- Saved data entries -

..........

(* ===== verification/FatChain.v ===== *)
(** * Cluster chains of a file allocation table

    The chains that both FAT drivers walk, as lists of cluster numbers over a
    table seen as a function.  [eoc] is the lowest end-of-chain mark and [top]
    bounds the values of an entry.  The last section has the bytes of a chain's
    clusters as one sequence. *)
From S2P Require Import Prelude Streamer.

(** Links of a chain stay inside a table of [N] entries and skip the two
    reserved ones. *)
Definition link_ok (N c : Z) : Prop := 2 <= c < N.

Section chains.
Context {eoc top : Z}.

Fixpoint chain (f : Z -> Z) (N c : Z) (l : list Z) : Prop :=
  match l with
  | [] => False
  | x :: l =>
      x = c /\ link_ok N c /\
      match l with
      | [] => eoc <= f c < top
      | _ => f c < eoc /\ chain f N (f c) l
      end
  end.

Lemma chain_cons f N c x y l :
  chain f N c (x :: y :: l) <-> x = c /\ link_ok N c /\ f c < eoc /\ chain f N (f c) (y :: l).
Proof. reflexivity. Qed.

Lemma chain_unique f N c l1 l2 : chain f N c l1 -> chain f N c l2 -> l1 = l2.
Proof.
  revert c l2. induction l1 as [|x l1 IH]; intros c l2; [done|].
  destruct l2 as [|y l2]; [done|].
  intros (-> & _ & H1) (-> & _ & H2). f_equal. destruct l1 as [|x1 l1], l2 as [|y2 l2]; try lia; [done|].
  destruct H1 as [_ H1], H2 as [_ H2]. by apply (IH (f c)).
Qed.

Lemma chain_ok f N c l x : chain f N c l -> x ∈ l -> link_ok N x.
Proof.
  revert c. induction l as [|y l IH]; intros c; [done|]. intros (-> & Hc & Hl).
  rewrite elem_of_cons. intros [-> |Hx]; [done|].
  destruct l as [|z l]; [by apply elem_of_nil in Hx|]. destruct Hl as [_ Hl]. by apply (IH (f c)).
Qed.

(** The rest of a chain from one of its clusters. *)
Lemma chain_suffix f N c l x :
  chain f N c l -> x ∈ l -> exists l1 l2, l = l1 ++ l2 /\ chain f N x l2.
Proof.
  revert c. induction l as [|y l IH]; intros c; [done|]. intros Hch.
  rewrite elem_of_cons. intros [-> |Hx].
  - exists [], (y :: l). split; [done|]. by destruct Hch as [-> ?].
  - destruct l as [|z l]; [by apply elem_of_nil in Hx|].
    destruct Hch as (_ & _ & _ & Hch). destruct (IH (f c) Hch Hx) as (l1 & l2 & Hl & H2).
    exists (y :: l1), l2. by rewrite Hl.
Qed.

Lemma chain_nodup f N c l : chain f N c l -> NoDup l.
Proof.
  revert c. induction l as [|x l IH]; intros c Hch; [constructor|].
  apply NoDup_cons. split.
  - intros Hx. pose proof Hch as (-> & _ & Hl). destruct l as [|y l]; [by apply elem_of_nil in Hx|].
    destruct Hl as [_ Hl]. destruct (chain_suffix f N _ _ c Hl Hx) as (l1 & l2 & He & H2).
    pose proof (chain_unique f N c _ _ Hch H2) as Hu. apply (f_equal length) in He.
    rewrite length_app in He. rewrite <- Hu in He. simpl in He. lia.
  - destruct Hch as (-> & _ & Hl). destruct l as [|y l]; [constructor|]. destruct Hl as [_ Hl]. by apply (IH (f c)).
Qed.

(** No cluster of a chain is free. *)
Lemma chain_used f N c l x : 0 < eoc -> chain f N c l -> x ∈ l -> f x <> 0.
Proof.
  intros Heoc Hch Hx. destruct (chain_suffix f N c l x Hch Hx) as (l1 & l2 & _ & H2).
  destruct l2 as [|y [|z l2]]; [done| |].
  - destruct H2 as (_ & _ & ?). lia.
  - destruct H2 as (_ & _ & _ & -> & Hz & _). unfold link_ok in Hz. lia.
Qed.

(** The last cluster holds an end mark. *)
Lemma chain_last f N c l e : chain f N c l -> last l = Some e -> eoc <= f e < top.
Proof.
  revert c. induction l as [|x l IH]; intros c; [done|]. intros (-> & _ & Hl) He.
  destruct l as [|y l]; [by injection He as ->|]. destruct Hl as [_ Hl]. rewrite last_cons_cons in He. by apply (IH (f c)).
Qed.

(** A chain only depends on the entries of its clusters. *)
Lemma chain_ext f g N c l : (forall x, x ∈ l -> g x = f x) -> chain f N c l -> chain g N c l.
Proof.
  revert c. induction l as [|x l IH]; intros c Hfg; [done|]. intros (-> & Hc & Hl).
  assert (g c = f c) as Hgc by (apply Hfg; by left).
  split; [done|]. split; [done|]. destruct l as [|y l]; [by rewrite Hgc|].
  destruct Hl as [? Hl]. rewrite Hgc. split; [done|]. apply IH; [|done]. intros z Hz. apply Hfg. by right.
Qed.

(** Another end mark in the last cluster keeps the chain. *)
Lemma chain_end f g N c l n :
  chain f N c l -> eoc <= n < top ->
  (forall x, x ∈ l -> g x = if decide (last l = Some x) then n else f x) ->
  chain g N c l.
Proof.
  intros Hch Hn. revert c Hch. induction l as [|x l IH]; intros c; [done|].
  intros Hch Hg. pose proof (chain_nodup f N c _ Hch) as [Hcl _]%NoDup_cons.
  destruct Hch as (-> & Hc & Hl). pose proof (Hg c ltac:(by left)) as Hgc. destruct l as [|y l].
  - rewrite decide_True in Hgc by done. cbn. by rewrite Hgc.
  - destruct Hl as [Hfc Hl]. rewrite decide_False in Hgc.
    2: { rewrite last_cons_cons. by intros ?%last_Some_elem_of. }
    apply chain_cons. split; [done|]. split; [done|]. rewrite Hgc. split; [done|].
    apply IH; [done|]. intros z Hz. rewrite (Hg z) by (by right). by rewrite last_cons_cons.
Qed.

(** Linking a new last cluster. *)
Lemma chain_snoc f g N c l n :
  chain f N c l -> link_ok N n -> n < eoc -> (n ∉ l) -> eoc <= g n < top ->
  (forall x, x ∈ l -> g x = if decide (last l = Some x) then n else f x) ->
  chain g N c (l ++ [n]).
Proof.
  intros Hch Hn Hn8 Hnl Hgn. revert c Hch. induction l as [|x l IH]; intros c; [done|].
  intros (-> & Hc & Hl) Hg. assert (n <> c) by (intros ->; apply Hnl; by left).
  pose proof (Hg c ltac:(by left)) as Hgc. cbn [app].
  destruct l as [|y l].
  - rewrite decide_True in Hgc by done. cbn. rewrite Hgc. done.
  - destruct Hl as [Hfc Hl]. assert (c ∉ y :: l) as Hcl.
    { pose proof (chain_nodup f N c (c :: y :: l)) as Hnd. apply NoDup_cons in Hnd as [? _]; [done|done]. }
    rewrite decide_False in Hgc.
    2: { rewrite last_cons_cons. intros Hlast. apply last_Some_elem_of in Hlast. done. }
    rewrite <- app_comm_cons. apply chain_cons. split; [done|]. split; [done|]. rewrite Hgc. split; [done|].
    apply IH; [intros ?; apply Hnl; by right|done|].
    intros z Hz. rewrite (Hg z) by (by right). by rewrite last_cons_cons.
Qed.
End chains.

(** ** The bytes of a list of clusters *)
Section contents.
Context {D : Type} `{BlockDevOk D}.

Lemma slice_take d p n m : (n <= m)%nat -> take n (slice d p m) = slice d p n.
Proof.
  intros Hn. replace m with (n + (m - n))%nat by lia. rewrite slice_app.
  by rewrite take_app_length' by (by rewrite length_slice).
Qed.

Lemma slice_drop d p n m : (n <= m)%nat -> drop n (slice d p m) = slice d (p + Z.of_nat n) (m - n).
Proof.
  intros Hn. replace m with (n + (m - n))%nat at 1 by lia. rewrite slice_app.
  by rewrite drop_app_length' by (by rewrite length_slice).
Qed.

(** The clusters [l] in order, each of [n] bytes at [cpos]. *)
Definition clusters_data (d : D) (cpos : Z -> Z) (n : nat) (l : list Z) : list Z :=
  concat ((fun x => slice d (cpos x) n) <$> l).

(** A piece inside one cluster. *)
Lemma clusters_data_piece d cpos n l k x r t :
  l !! k = Some x -> (r + t <= n)%nat ->
  take t (drop (k * n + r) (clusters_data d cpos n l)) = slice d (cpos x + Z.of_nat r) t.
Proof.
  revert l. induction k as [|k IH]; intros l Hx Hr; (destruct l as [|y l]; [done|]);
    unfold clusters_data; cbn [fmap list_fmap concat].
  - cbn in Hx. injection Hx as ->. cbn [Nat.mul Nat.add].
    rewrite drop_app_le by (rewrite length_slice; lia). rewrite slice_drop by lia.
    rewrite take_app_le by (rewrite length_slice; lia). by rewrite slice_take by lia.
  - rewrite drop_app_ge by (rewrite length_slice; lia). rewrite length_slice.
    replace (S k * n + r - n)%nat with (k * n + r)%nat by lia. by apply IH.
Qed.
End contents.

..........

- What the task requires -
Transcribe the entries above word for word, from the first line through the line containing "<= f c < top", and nothing else.

- Response to the exercise -
(* ===== verification/FatChain.v ===== *)
(** * Cluster chains of a file allocation table

    The chains that both FAT drivers walk, as lists of cluster numbers over a
    table seen as a function.  [eoc] is the lowest end-of-chain mark and [top]
    bounds the values of an entry.  The last section has the bytes of a chain's
    clusters as one sequence. *)
From S2P Require Import Prelude Streamer.

(** Links of a chain stay inside a table of [N] entries and skip the two
    reserved ones. *)
Definition link_ok (N c : Z) : Prop := 2 <= c < N.

Section chains.
Context {eoc top : Z}.

Fixpoint chain (f : Z -> Z) (N c : Z) (l : list Z) : Prop :=
  match l with
  | [] => False
  | x :: l =>
      x = c /\ link_ok N c /\
      match l with
      | [] => eoc <= f c < top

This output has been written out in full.